More detail on the ULF install

Don't forget to detach the passkey sticker (below my finger in the pic). Put it on the card that came with the kit and store it with the owner's manual. If you lose your passkey there's another copy of the passkey on the label, but you'll need to remove the center dash trim and center cluster to get to it.


ULF installs using existing screws. Note the wiring harness across the opening. It doesn't show in the install instructions and prevents the bracket from mounting flat. It worked ok in the end though.
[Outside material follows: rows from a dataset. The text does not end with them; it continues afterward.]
(** For requests in time order the limiter decides like the reference
    that remembers every request: a request is forwarded exactly when fewer
    than [max_requests] of its address were forwarded within the window before
    it (or it has no address, or comes from the loopback). *)
Theorem rate_limit_window is_loopback max_requests window reqs :
  ordered 0 reqs ->
  rate_run is_loopback max_requests window reqs ∅
  = rate_ref is_loopback max_requests window reqs [].
Proof.
  intros Ho. assert (Ht : tracks is_loopback window 0 ∅ []) by (intros ip now _ _; by rewrite lookup_empty).
  revert Ho Ht. generalize (∅ : gmap string (list Z)) as w, (@nil (option string * Z * bool)) as log, 0%Z as t.
  induction reqs as [|[ip now] rs IH]; intros w log t; simpl; [done|].
  intros [Hle Ho] Ht. pose proof (tracks_step is_loopback max_requests window t w log ip now Hle Ht) as Hs.
  destruct (rate_call _ _ _ _ _ _) as [ok w']. destruct Hs as [-> Ht']. f_equal. by apply (IH _ _ now).
Qed.

Lemma rate_limit_window_witness :
  let reqs := [(Some "a", 1%Z); (Some "a", 2%Z); (Some "a", 3%Z); (Some "a", 12%Z)] in
  ordered 0 reqs /\
  rate_run (fun _ => false) 2 10 reqs ∅
  = [(Some "a", 1%Z, true); (Some "a", 2%Z, true); (Some "a", 3%Z, false); (Some "a", 12%Z, true)].
Proof.
  cbn zeta. split; [simpl; lia|].
  rewrite (rate_limit_window (fun _ => false) 2 10
             [(Some "a", 1%Z); (Some "a", 2%Z); (Some "a", 3%Z); (Some "a", 12%Z)]).
  - vm_compute. reflexivity.
  - simpl. lia.
Defined.

(** No entry of the map is ever empty when requests are allowed at all, so the
    periodic pruning removes nothing: addresses are kept for ever. *)
Theorem pruning_keeps_stale_addresses is_loopback max_requests window ip now w :
  0 < max_requests -> map_Forall (fun _ l => l <> []) w ->
  let w' := (rate_call is_loopback max_requests window ip now w).2 in
  map_Forall (fun _ l => l <> []) w' /\ dom w ⊆ dom w'.
Proof.
  intros Hm Hw. unfold rate_call. destruct ip as [ip|]; [|done].
  destruct (is_loopback ip); [done|].
  set (entries := retain _ _). destruct (max_requests <=? length entries) eqn:E; boolean; simpl.
  - split; [apply map_Forall_insert_2; [|done]; intros He; rewrite He in E; simpl in E; lia | set_solver].
  - assert (Hw' : map_Forall (fun _ l => l <> []) (<[ip := entries ++ [now]]> w)).
    { apply map_Forall_insert_2; [by destruct entries | done]. }
    assert (Hf : filter (fun kv : string * list Z => kv.2 <> []) (<[ip := entries ++ [now]]> w)
                 = <[ip := entries ++ [now]]> w).
    { apply map_filter_id. intros i x Hi. by apply (Hw' i). }
    rewrite Hf. destruct (_ <? _)%Z; (split; [done | set_solver]).
Qed.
What the ULF will look like from the top connected and mounted. Note how far the bluetooth FAKRA connector sticks out on the left. The harness on the right is quite thick. Since it comes from the "top" of the ULF you need to route it around an instrument panel bracket to fit.



Do yourself a huge favor and wrap the bluetooth antenna wire completely. It's too long for the new antenna location. I ended up wrapping it loosely around the left center A/C vent. The bottom of the vent lines up almost perfectly with the ULF connector.



As mentioned earlier the left bracket is in the way of the antenna cable and must be modified. Getting it out is a bit of a pain and much easier if the driver's seat is out of the car.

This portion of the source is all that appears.